LIRMM, UMR 5506, CNRS and Université de Montpellier 2, CC 477, 161 rue Ada, 34095 Montpellier, France.
BMC Bioinformatics. 2011 Jun 17;12:242. doi: 10.1186/1471-2105-12-242.
High Throughput Sequencing (HTS) is now heavily exploited for genome (re-) sequencing, metagenomics, epigenomics, and transcriptomics and requires different, but computer intensive bioinformatic analyses. When a reference genome is available, mapping reads on it is the first step of this analysis. Read mapping programs owe their efficiency to the use of involved genome indexing data structures, like the Burrows-Wheeler transform. Recent solutions index both the genome, and the k-mers of the reads using hash-tables to further increase efficiency and accuracy. In various contexts (e.g. assembly or transcriptome analysis), read processing requires to determine the sub-collection of reads that are related to a given sequence, which is done by searching for some k-mers in the reads. Currently, many developments have focused on genome indexing structures for read mapping, but the question of read indexing remains broadly unexplored. However, the increase in sequence throughput urges for new algorithmic solutions to query large read collections efficiently.

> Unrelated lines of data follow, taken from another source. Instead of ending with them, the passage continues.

(** [parquet.NewGenericWriter] with [Write] and [Close] on a fresh buffer; what
    was written and closed reads back. *)
Class ParquetCodec := {
  pq_writer : Type;
  pq_Write : list candleRow → result pq_writer;
  pq_Close : pq_writer → result (list byte);
  pq_read : list byte → option (list candleRow);
  pq_read_Close rows w data :
    pq_Write rows = Ok w → pq_Close w = Ok data → pq_read data = Some rows;
}.

Record UploadInput := mkUploadInput {
  up_Bucket : string;
  up_Key : string;
  up_Body : list byte;
  up_ContentType : string;
}.

(** The uploader and [time.Now], in nanoseconds. *)
Class S3World (U : Type) := {
  Now : U → U * Z;
  Upload : context → UploadInput → M U ();
  uploads : U → list (UploadInput * bool);
  uploads_Now u : uploads (Now u).1 = uploads u;
  uploads_Upload ctx i u : uploads (Upload ctx i u).1 = uploads u ++ [(i, is_ok (Upload ctx i u).2)];
}.

Definition bar : ascii := bchr 124.

Definition bucketKey (timeframe scope : string) : string := timeframe +:+ "|" +:+ scope.

(** [strings.SplitN(key, "|", 2)] has two parts when the separator occurs. *)
Fixpoint cut (c : ascii) (l : list ascii) : option (list ascii * list ascii) :=
  match l with
  | [] => None
  | x :: l' => if decide (x = c) then Some ([], l')
               else match cut c l' with Some (a, b) => Some (x :: a, b) | None => None end
  end.
Definition splitBucketKey (key : string) : string * string :=
  match cut bar (bytes key) with
  | None => (key, "unknown")
  | Some (a, b) => (of_bytes a, of_bytes b)
  end.

Record Writer (U : Type) := mkWriter {
  w_cfg : Config;
  buckets : gmap string (list candleRow);
  uploader : U;
  lastFlush : Z;
}.
Arguments mkWriter {U} _ _ _ _.
Arguments w_cfg {U} _.
Arguments buckets {U} _.
Arguments uploader {U} _.
Arguments lastFlush {U} _.

Definition ErrWriterDisabled : error :=
  Sentinel "parquet writer disabled: missing configuration".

Here, we present a solution, named Gk arrays, to index large collections of reads, an algorithm to build the structure, and procedures to query it. Once constructed, the index structure is kept in main memory and is repeatedly accessed to answer queries like "given a k-mer, get the reads containing this k-mer (once/at least once)". We compared our structure to other solutions that adapt uncompressed indexing structures designed for long texts and show that it processes queries fast, while requiring much less memory. Our structure can thus handle larger read collections. We provide examples where such queries are adapted to different types of read analysis (SNP detection, assembly, RNA-Seq).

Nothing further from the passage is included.